Collected data:

- - -

(* ===== verification/RaftLoop.v ===== *)
(** * The event loop of a Raft node and those who propose: [run], [OnMessage] and [Propose] of [internal/cluster/raft/node.go]

    The handlers are in [Raft].  Here they run under the loop with its election
    timer and its channel of messages, next to callers of [Propose], whose
    locked sections and wait are separate steps.  A caller waits on a channel of
    capacity one that the map [proposals] holds under the index of its entry;
    [nd_proposals] of [Raft] is the domain of that map. *)

From S2P Require Import Prelude GoLib Json RaftRpc Raft.

Local Open Scope Z_scope.

(** ** Timers, in milliseconds *)

(** [rand.Intn] panics unless its argument is positive. *)
Definition randomElectionTimeout (electionTimeoutMin electionTimeoutMax rnd : Z) : option Z :=
  let minMs := if 0 <? electionTimeoutMin then electionTimeoutMin else 150 in
  let maxMs := if 0 <? electionTimeoutMax then electionTimeoutMax else 301 in
  if maxMs - minMs <=? 0 then None else Some (minMs + rnd mod (maxMs - minMs)).

Definition heartbeatInterval (heartbeatIntervalMs : Z) : Z :=
  if 0 <? heartbeatIntervalMs then heartbeatIntervalMs else 50.

Lemma timeout_bounds lo hi rnd ms :
  randomElectionTimeout lo hi rnd = Some ms →
  (if 0 <? lo then lo else 150) <= ms < (if 0 <? hi then hi else 301).
Proof.
  unfold randomElectionTimeout. cbv zeta.
  generalize (if 0 <? lo then lo else 150) (if 0 <? hi then hi else 301). intros a b.
  destruct (Z.leb_spec (b - a) 0); intros; simplify_eq.
  pose proof (Z.mod_pos_bound rnd (b - a)). lia.
Qed.

(** A minimum above the default maximum, set alone, makes the loop panic. *)
Example minimum_alone_panics rnd : randomElectionTimeout 400 0 rnd = None.
Proof. reflexivity. Qed.

(** ** State *)

Inductive chan_state :=
| ChanOpen
| ChanSignalled
| ChanClosed.

(** Where a caller of [Propose] stands. *)
Inductive propose_stage :=
| ProposeSend
| ProposeAdvance
| ProposeWait
| ProposeDone (r : result Z propose_err).

Record Caller := mkCaller {
  ca_index : Z;
  ca_cmd : bytes;
  ca_chan : chan_state;
  ca_stage : propose_stage;
}.

(** The loop is at its [select], past a step-down but before it has closed the
    channels, or has returned. *)
Inductive run_stage :=
| RunSelect
| RunClosing
| RunReturned.

(** [rl_proposals] is the map [proposals], from an index to the caller whose
    channel it holds; [rl_timer] is when the election timer fires. *)
Record RaftLoop := mkRaftLoop {
  rl_node : Node;
  rl_proposals : gmap Z nat;
  rl_callers : gmap nat Caller;
  rl_inCh : list RaftMessage;
  rl_timer : Z;
  rl_stage : run_stage;
  rl_stopped : bool;
}.

Definition with_node (l : RaftLoop) (n : Node) : RaftLoop :=
  mkRaftLoop n (rl_proposals l) (rl_callers l) (rl_inCh l) (rl_timer l) (rl_stage l) (rl_stopped l).

Definition with_callers (l : RaftLoop) (ps : gmap Z nat) (cs : gmap nat Caller) : RaftLoop :=
  mkRaftLoop (rl_node l) ps cs (rl_inCh l) (rl_timer l) (rl_stage l) (rl_stopped l).

Definition with_timer (l : RaftLoop) (q : list RaftMessage) (timer : Z) : RaftLoop :=
  mkRaftLoop (rl_node l) (rl_proposals l) (rl_callers l) q timer (rl_stage l) (rl_stopped l).

Definition with_stage (l : RaftLoop) (st : run_stage) : RaftLoop :=
  mkRaftLoop (rl_node l) (rl_proposals l) (rl_callers l) (rl_inCh l) (rl_timer l) st (rl_stopped l).

Definition set_chan (st : chan_state) (c : Caller) : Caller := mkCaller (ca_index c) (ca_cmd c) st (ca_stage c).

Definition at_stage (st : propose_stage) (c : Caller) : Caller := mkCaller (ca_index c) (ca_cmd c) (ca_chan c) st.

(** ** Steps *)

(** The signal to the waiter of index [idx], if there is one. *)
Definition signal (l : RaftLoop) (idx : Z) : RaftLoop :=
  match rl_proposals l !! idx with
  | Some i => with_callers l (delete idx (rl_proposals l)) (alter (set_chan ChanSignalled) i (rl_callers l))
  | None => l
  end.

(** The node becomes [n]; the waiters it woke on the way are signalled. *)
Definition settle (l : RaftLoop) (n : Node) : RaftLoop :=
  foldl signal (with_node l n) (drop (length (nd_acked (rl_node l))) (nd_acked n)).

(** [for idx, ch := range n.proposals { close(ch); delete(n.proposals, idx) }]. *)
Definition close_proposals (l : RaftLoop) : RaftLoop :=
  with_callers (with_node l (set_proposals (rl_node l) ∅)) ∅
    (map_fold (λ _ i cs, alter (set_chan ChanClosed) i cs) (rl_callers l) (rl_proposals l)).

(** The first locked section of [Propose].  A slice has fewer than 2^63
    elements: [append] panics. *)
Definition propose_append (l : RaftLoop) (i : nat) (cmd : bytes) : option RaftLoop :=
  let n := rl_node l in
  if negb (bool_decide (nd_role n = Leader)) then
    Some (with_callers l (rl_proposals l)
            (<[i := mkCaller 0 cmd ChanClosed (ProposeDone (Error ErrNotLeader))]> (rl_callers l)))
  else if 2 ^ 63 - 1 <=? zlen (rlog n) then None
  else
    let index := u64 (zlen (rlog n) + 1) in
    let n := persistLocked (set_log n (rlog n ++ [mkLogEntry (term n) index cmd])) in
    let n := set_proposals n ({[index]} ∪ nd_proposals n) in
    Some (with_callers (with_node l n) (<[index := i]> (rl_proposals l))
            (<[i := mkCaller index cmd ChanOpen ProposeSend]> (rl_callers l))).

(** Which case of the last [select] of [Propose] is taken. *)
Inductive wake_case :=
| WakeChan
| WakeCtx
| WakeStop.

Definition propose_wake (stopped : bool) (w : wake_case) (c : Caller) : Caller :=
  match w with
  | WakeChan =>
      match ca_chan c with
      | ChanSignalled => at_stage (ProposeDone (Ok (ca_index c))) c
      | ChanClosed => at_stage (ProposeDone (Error ErrNotLeader)) c
      | ChanOpen => c
      end
  | WakeCtx => at_stage (ProposeDone (Error ErrCtx)) c
  | WakeStop => if stopped then at_stage (ProposeDone (Error ErrStopped)) c else c
  end.

Inductive loop_event :=
| LoopOnMessage (msg : RaftMessage) (drop : bool)
| LoopElection (now rnd : Z)
| LoopMessage (now rnd : Z)
| LoopClose
| LoopHeartbeat
| LoopReturn (ctx_done : bool)
| LoopStop
| CallPropose (i : nat) (cmd : bytes)
| CallSend (i : nat)
| CallAdvance (i : nat)
| CallWake (i : nat) (w : wake_case).

Section Run.
(** The overrides of the election timeout. *)
Context (tmin tmax : Z).

(** [drainTimer] and [Reset]: a tick that is due is lost. *)
Definition reset_timer (now rnd : Z) (l : RaftLoop) : option RaftLoop :=
  d ← randomElectionTimeout tmin tmax rnd; Some (with_timer l (rl_inCh l) (now + d)).

(** The case of [run] that takes a message. *)
Definition run_receive (now rnd : Z) (l : RaftLoop) (msg : RaftMessage) (q : list RaftMessage) :
    option (RaftLoop * list (string * RaftMessage)) :=
  let wasLeader := Node_IsLeader (rl_node l) in
  '(n, out, reset) ← dispatchMsg (rl_node l) msg;
  let l := settle (with_timer l q (rl_timer l)) n in
  l ← (if (reset : bool) then reset_timer now rnd l else Some l);
  Some (if wasLeader && negb (Node_IsLeader n) then with_stage l RunClosing else l, out).

(** A step that is not enabled leaves the state. *)
Definition loop_step (l : RaftLoop) (e : loop_event) : option (RaftLoop * list (string * RaftMessage)) :=
  match e with
  | LoopOnMessage msg drop =>
      if drop && rl_stopped l then Some (l, [])
      else if (length (rl_inCh l) <? 1024)%nat then Some (with_timer l (rl_inCh l ++ [msg]) (rl_timer l), [])
      else Some (l, [])
  | LoopElection now rnd =>
      match rl_stage l with
      | RunSelect =>
          if rl_timer l <=? now then
            let '(n, out) := handleElectionTimeout (rl_node l) in
            l ← reset_timer now rnd (with_node l n); Some (l, out)
          else Some (l, [])
      | _ => Some (l, [])
      end
  | LoopMessage now rnd =>
      match rl_stage l, rl_inCh l with
      | RunSelect, msg :: q => run_receive now rnd l msg q
      | _, _ => Some (l, [])
      end
  | LoopClose =>
      match rl_stage l with
      | RunClosing => Some (with_stage (close_proposals l) RunSelect, [])
      | _ => Some (l, [])
      end
  | LoopHeartbeat =>
      match rl_stage l with
      | RunSelect =>
          if Node_IsLeader (rl_node l) then
            let '(n, out) := sendAppendEntriesToAll (rl_node l) in Some (with_node l n, out)
          else Some (l, [])
      | _ => Some (l, [])
      end
  | LoopReturn ctx_done =>
      match rl_stage l with
      | RunSelect => Some (if ctx_done || rl_stopped l then with_stage l RunReturned else l, [])
      | _ => Some (l, [])
      end
  | LoopStop =>
      Some (mkRaftLoop (rl_node l) (rl_proposals l) (rl_callers l) (rl_inCh l) (rl_timer l) (rl_stage l) true, [])
  | CallPropose i cmd =>
      match rl_callers l !! i with
      | Some _ => Some (l, [])
      | None => l ← propose_append l i cmd; Some (l, [])
      end
  | CallSend i =>
      match rl_callers l !! i with
      | Some (mkCaller idx cmd ch ProposeSend) =>
          let '(n, out) := sendAppendEntriesToAll (rl_node l) in
          Some (with_callers (with_node l n) (rl_proposals l)
                  (<[i := mkCaller idx cmd ch ProposeAdvance]> (rl_callers l)), out)
      | _ => Some (l, [])
      end
  | CallAdvance i =>
      match rl_callers l !! i with
      | Some (mkCaller _ _ _ ProposeAdvance) =>
          n ← advanceCommitIndexLocked (rl_node l);
          let l := settle l n in
          Some (with_callers l (rl_proposals l) (alter (at_stage ProposeWait) i (rl_callers l)), [])
      | _ => Some (l, [])
      end
  | CallWake i w =>
      match rl_callers l !! i with
      | Some (mkCaller idx cmd ch ProposeWait) =>
          Some (with_callers l (rl_proposals l)
                  (<[i := propose_wake (rl_stopped l) w (mkCaller idx cmd ch ProposeWait)]> (rl_callers l)), [])
      | _ => Some (l, [])
      end
  end.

- - -

WHAT IS REQUIRED: Word for word, restate the lines of the data above that fall between the line holding "(Error ErrNotLeader)) c" and the line holding "(** [drainTimer] and", inclusive, and no other lines.

RESPONSE AREA:
      | ChanClosed => at_stage (ProposeDone (Error ErrNotLeader)) c
      | ChanOpen => c
      end
  | WakeCtx => at_stage (ProposeDone (Error ErrCtx)) c
  | WakeStop => if stopped then at_stage (ProposeDone (Error ErrStopped)) c else c
  end.

Inductive loop_event :=
| LoopOnMessage (msg : RaftMessage) (drop : bool)
| LoopElection (now rnd : Z)
| LoopMessage (now rnd : Z)
| LoopClose
| LoopHeartbeat
| LoopReturn (ctx_done : bool)
| LoopStop
| CallPropose (i : nat) (cmd : bytes)
| CallSend (i : nat)
| CallAdvance (i : nat)
| CallWake (i : nat) (w : wake_case).

Section Run.
(** The overrides of the election timeout. *)
Context (tmin tmax : Z).

(** [drainTimer] and [Reset]: a tick that is due is lost. *)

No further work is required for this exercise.